The mining cycle continues. Mining analysts have identified a cyclical boom-bust pattern to Bitcoin mining ever since Bitcoin entered the “modern” post-ASIC era (~2014). Around the 2020 halving, a cycle model was codified by the Coinmetrics and Alkimiya teams and consists of 4 seasons:
- The Rising Bull
- Mining Goldrush
- Inventory Flush
- Shake Out ← You are here
Many analysts, myself included, were surprised to see hashrate continue to skyrocket from the FTX bottom in late 2022 to the April 2024 halving. Hashrate nearly tripled from 240 EH/s to 640 EH/s in a relentless climb, seemingly unaffected by price & sentiment collapse. In hindsight it is clear that this was the “Inventory Flush” period.
Inventory flush due to overproduction happens in many markets that suffer from high reaction delay. Miners were able to tap into previously inaccessible sources of capital, namely public markets, to stave off bankruptcy meanwhile ASIC manufacturers like Bitmain continued to ship units.
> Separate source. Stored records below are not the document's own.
Definition cache_buckets c (start stop : datetime) : res (list PriceSecondBucket) :=
  start ← price_utc start;
  stop ← price_utc stop;
  '(lo, hi) ← cache_bounds c (utc start) (utc stop);
  if (hi <=? lo)%nat then Ok []
  else
    first ← item_at (points c) lo;
    last ← item_at (points c) (hi - 1);
    let first_second := second_of (pp_timestamp first) in
    let last_second := second_of (pp_timestamp last) in
    let bucket_left := bisect (λ s, s <? first_second) (bucket_seconds c) 0 in
    let bucket_right := bisect (λ s, s <=? last_second) (bucket_seconds c) 0 in
    selected ← mapR (λ index,
      bucket ← item_at (buckets c) index;
      if (pb_second bucket =? first_second) || (pb_second bucket =? last_second)
      then partial_bucket c (pb_second bucket) lo hi
      else Ok (Some bucket) : res (option PriceSecondBucket)) (seq bucket_left (bucket_right - bucket_left));
    Ok (omap (λ b : option PriceSecondBucket, b) (selected : list _)).

Definition high_low c (start stop : datetime) : res (option decimal * option decimal) :=
  bs ← cache_buckets c start stop;
  match bs with
  | [] => Ok (None, None)
  | _ => high ← max_of (map pb_high bs); low ← min_of (map pb_low bs); Ok (Some high, Some low)
  end.

Definition cache_atr c (start stop : datetime) : res (option decimal) :=
  '(lo, hi) ← cache_bounds c start stop;
  if (hi - lo <? 2)%nat then Ok None
  else
    bs ← cache_buckets c start stop;
    match bs with
    | [] => Ok None
    | _ => m ← mean_of (true_ranges None bs); Ok (Some m)
    end.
This resulted in a significant glut of machines available to the market and a significantly lower rig price environment that still shows no sign of recovering.
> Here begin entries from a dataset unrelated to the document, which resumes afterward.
(* ===== verification/FeatureModels.v ===== *)
(** * Feature snapshot models

    The enumerations and validated records of [features/models.py] the engines
    exchange.  As for the events of [Models], an instance is what the validators
    accept: [validate_*] raises pydantic's [ValidationError] (a [ValueError])
    where they do.  Timestamps are instants, since every caller passes UTC
    datetimes, which the time zone validators leave as they are; a [UUID] is its
    [hex] text; the [Literal] fields have one value each and are left out. *)

From S2P Require Import Prelude PyDecimal PyFloat PyTime Models Lineage Availability.
From Stdlib Require Import Ascii.

Abbreviation UUID := string.

(** ** Enumerations *)

Inductive AlignmentStatus :=
| AlignmentStatus_ALIGNED | AlignmentStatus_DEGRADED | AlignmentStatus_STALE_BINANCE
| AlignmentStatus_STALE_OKX | AlignmentStatus_UNAVAILABLE.
Inductive DirectionState :=
| DirectionState_POSITIVE | DirectionState_NEGATIVE | DirectionState_FLAT
| DirectionState_UNAVAILABLE.
Inductive DirectionAgreement :=
| DirectionAgreement_BOTH_POSITIVE | DirectionAgreement_BOTH_NEGATIVE
| DirectionAgreement_BOTH_FLAT | DirectionAgreement_DIVERGENT
| DirectionAgreement_UNAVAILABLE.
Inductive StrengthAgreement :=
| StrengthAgreement_CONSISTENT | StrengthAgreement_DIVERGENT | StrengthAgreement_UNAVAILABLE.
Inductive ContextAgreement :=
| ContextAgreement_MATCHED | ContextAgreement_CONFLICT | ContextAgreement_UNAVAILABLE.
Inductive CrowdingAgreement :=
| CrowdingAgreement_BOTH_LONG | CrowdingAgreement_BOTH_SHORT | CrowdingAgreement_BOTH_MIXED
| CrowdingAgreement_ONE_SIDED | CrowdingAgreement_DIVERGENT | CrowdingAgreement_UNAVAILABLE.
Inductive ActivityAgreement :=
| ActivityAgreement_BOTH_ELEVATED | ActivityAgreement_BOTH_NORMAL
| ActivityAgreement_ONE_SIDED | ActivityAgreement_DIVERGENT | ActivityAgreement_UNAVAILABLE.
Inductive LiquidityDivergenceStatus :=
| LiquidityDivergenceStatus_CONFIRMED_ADDITION | LiquidityDivergenceStatus_CONFIRMED_REMOVAL
| LiquidityDivergenceStatus_NEUTRAL | LiquidityDivergenceStatus_DIVERGENT
| LiquidityDivergenceStatus_UNAVAILABLE.
Inductive LeadLagStatus :=
| LeadLagStatus_BINANCE_LEADS | LeadLagStatus_OKX_LEADS | LeadLagStatus_SIMULTANEOUS
| LeadLagStatus_UNAVAILABLE.
Inductive PriceOpenInterestState :=
| PRICE_UP_OI_UP | PRICE_UP_OI_DOWN | PRICE_DOWN_OI_UP | PRICE_DOWN_OI_DOWN
| PriceOpenInterestState_FLAT.
Inductive CrowdingState := CROWDED_LONG | CROWDED_SHORT | CrowdingState_MIXED.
We are finally seeing hashrate decline. After the April 2024 halving mining profitability collapsed in all 3 significant revenue drivers:
- Block subsidy down 50%
- Bitcoin Price down 20%
- Fees per block down 50%
All these combined mean miners are generating about 50% less revenue today than they were over the past year. This is resulting in the first 2 consecutive negative difficulty adjustments since June 2022 (!) and about a 15% decline in hashrate from the April 2024 peak.
We’re officially in the “Shake Out” phase.